Kirkus Reviews QR Code
A MAPMAKER'S DREAM by James Cowan

A MAPMAKER'S DREAM

The Meditations of Fra Mauro, Cartographer to the Court of Venice

by James Cowan

Pub Date: Oct. 15th, 1996
ISBN: 1-57062-196-9

The subject of Cowan's (Messengers of the Gods, 1993, etc.) first novel—the thoughts of an intellectually adventurous Renaissance cartographer—should make it soar, but instead it remains painfully inert. Fra Mauro is a Venetian monk who never leaves his cell yet wants to create the greatest map of the world. Is this folly, or is he as well equipped as anyone—since mightn't ``the world [be...] a place entirely constructed from thought''? Mauro tests his hypothesis by receiving men who have traveled widely and come to him with their tales—a merchant who has seen the Orient, another who has been among the Mongols, others with tales of one-eyed and one-armed humans, or one-legged people, or collectors of heads and eaters of their own flesh.
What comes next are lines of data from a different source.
Lemma all_nonwakeup_map g l : (forall i u, u_nonwakeup (ustate (g i u)) = u_nonwakeup (ustate u)) ->
  all_nonwakeup (map (fun '(i, u) => (i, g i u)) l) = all_nonwakeup l.
Proof. intros Hg. induction l as [|[i u] l IH]; [done|]. simpl. f_equal; [apply Hg|apply IH]. Qed.

Lemma map_fst_users (g : Z -> sensor_user_s -> sensor_user_s) l :
  map fst (map (fun '(i, u) => (i, g i u)) l) = map fst l.
Proof. rewrite map_map. apply map_ext. by intros []. Qed.

Lemma users_ok_map g (l : list (Z * sensor_user_s)) : (forall i u, user_ok u -> user_ok (g i u)) ->
  Forall (fun p => user_ok p.2) l -> Forall (fun p => user_ok p.2) (map (fun '(i, u) => (i, g i u)) l).
Proof. intros Hg Hl. apply Forall_map. eapply Forall_impl; [exact Hl|]. intros [i u]. apply Hg. Qed.

Lemma ok_map g d : keeps g -> dev_ok d -> dev_ok (map_users g d).
Proof.
  intros Hg []. constructor; simpl; try done.
  - by rewrite map_fst_users.
  - apply users_ok_map; [intros i u; apply Hg|done].
  - rewrite role_count_map; [done|]. intros i u. apply Hg.
  - rewrite role_count_map; [done|]. intros i u. apply Hg.
  - by rewrite length_map.
  - rewrite all_nonwakeup_map; [done|]. intros i u. apply Hg.
Qed.

Lemma kept_map P d0 g d : keeps g -> kept P d0 d -> kept P d0 (map_users g d).
Proof.
  intros Hg [H1 H2]. split; [by apply ok_map|]. intros v Pv. rewrite <- (H2 v Pv). unfold uview.
  rewrite get_user_map. destruct (get_user v d) as [u|]; [|done]. simpl.
  destruct (Hg v u) as (-> & -> & _). done.
Qed.

Lemma keeps_upd uid h :
  (forall u, role (h u) = role u /\ u_nonwakeup (ustate (h u)) = u_nonwakeup (ustate u) /\
             (user_ok u -> user_ok (h u))) -> keeps (fun i u => if i =? uid then h u else u).
Proof. intros Hh i u. destruct (i =? uid); [apply Hh|done]. Qed.

Lemma kept_upd P d0 uid h d :
  (forall u, role (h u) = role u /\ u_nonwakeup (ustate (h u)) = u_nonwakeup (ustate u) /\
             (user_ok u -> user_ok (h u))) -> kept P d0 d -> kept P d0 (upd_user uid h d).
Proof. intros Hh. by apply kept_map, keeps_upd. Qed.

Lemma keeps_notify e r : keeps (fun _ => sensor_pollnotify_one e r).
Proof.
  intros i u. unfold sensor_pollnotify_one. destruct (_ =? 0); [done|]. by destruct (e =? POLLPRI).
Qed.

Lemma kept_notify P d0 e r d : kept P d0 d -> kept P d0 (sensor_pollnotify e r d).
Proof. apply kept_map, keeps_notify. Qed.

Lemma keeps_wake : keeps (fun _ => wake_reader).
Proof.
  intros i u. unfold wake_reader.
  destruct (keeps_notify POLLIN SENSOR_ROLE_RD i
    (if buffersem u <? 1 then set_buffersem (buffersem u + 1) u else u)) as (-> & -> & H).
  destruct (Z.ltb_spec (buffersem u) 1); (split; [done|]; split; [done|]); [|done].
  intros [H1 H2]. apply H. split; [done|]. simpl. lia.
Qed.

Lemma keeps_flush_done : keeps (fun _ => flush_done).
Proof.
  intros i u. unfold flush_done. by apply (keeps_notify POLLPRI (role u) i (set_event _ false u)).
Qed.

Lemma kept_drv P d0 x d : driver_step (drv (lower d)) x -> kept P d0 d -> kept P d0 (set_drv x d).
Proof. intros Hx. apply kept_frame. unfold dview. simpl. by rewrite (sw_other (active := active) _ _ Hx). Qed.

(** ** Intervals, latencies and non-wakeup operation *)

(** Every part of a computation keeps the users, from whatever state in order it
    is continued. *)
Fixpoint steady {A} (d0 : dev LS) (m : act LS A) : Prop :=
  match m with
  | ARet _ d => kept (fun _ => True) d0 d
  | AWait d k => kept (fun _ => True) d0 d /\ forall d', dev_ok d' -> steady d' (k d')
  | AErr => True
  end.

Abbreviation same d0 := (kept (fun _ => True) d0).

Lemma steady_from {A} d0 d (m : act LS A) : same d0 d -> steady d m -> steady d0 m.
Proof.
  intros H. destruct m as [a d1|d1 k|]; simpl; [by apply kept_trans| |done].
  intros [H1 H2]. split; [by eapply kept_trans|done].
Qed.

(** The end of both loops. *)
Lemma same_commit d0 uid g h d :
  dview (g d) = dview d ->
  (forall u, role (h u) = role u /\ u_nonwakeup (ustate (h u)) = u_nonwakeup (ustate u) /\
             (user_ok u -> user_ok (h u))) -> same d0 d ->
  same d0 (upper_unlock (sensor_pollnotify POLLPRI SENSOR_ROLE_WR (upd_user uid h (g d)))).
Proof.
  intros Hg Hh Hd. eapply kept_frame; [|apply kept_notify, kept_upd, (kept_frame _ d0 d); done]. done.
Qed.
That the mind may create the world as much as vice versa is an idea equally at home in the Renaissance world of Hamlet and in the age of Picasso—but Cowan's tale brings it forward on feet of lead and too often with prose to match (``The more I translated his words, the more I began to believe that neither of us had a hegemony over truth''). Fra Mauro's visitors, and the good monk himself, remain underdetailed and dimensionless as an essay-like tone presides over dramatic near-inertia (``It dawned on me then that the world had to be considered as an elaborate artifice . . .''). ``What these men bring to me . . . is a feeling of awe,'' Mauro says at one point, making the reader only regret being unable to feel the same. Near books's end, as Mauro actually sits down to draw his map, Cowan produces a handful of pages as brightly filled with a wealth of life as Homer's description of Achilles' shield—but these are a small number among the gray many. A potential feast for thought, but in a novelistic equivalent of talking heads.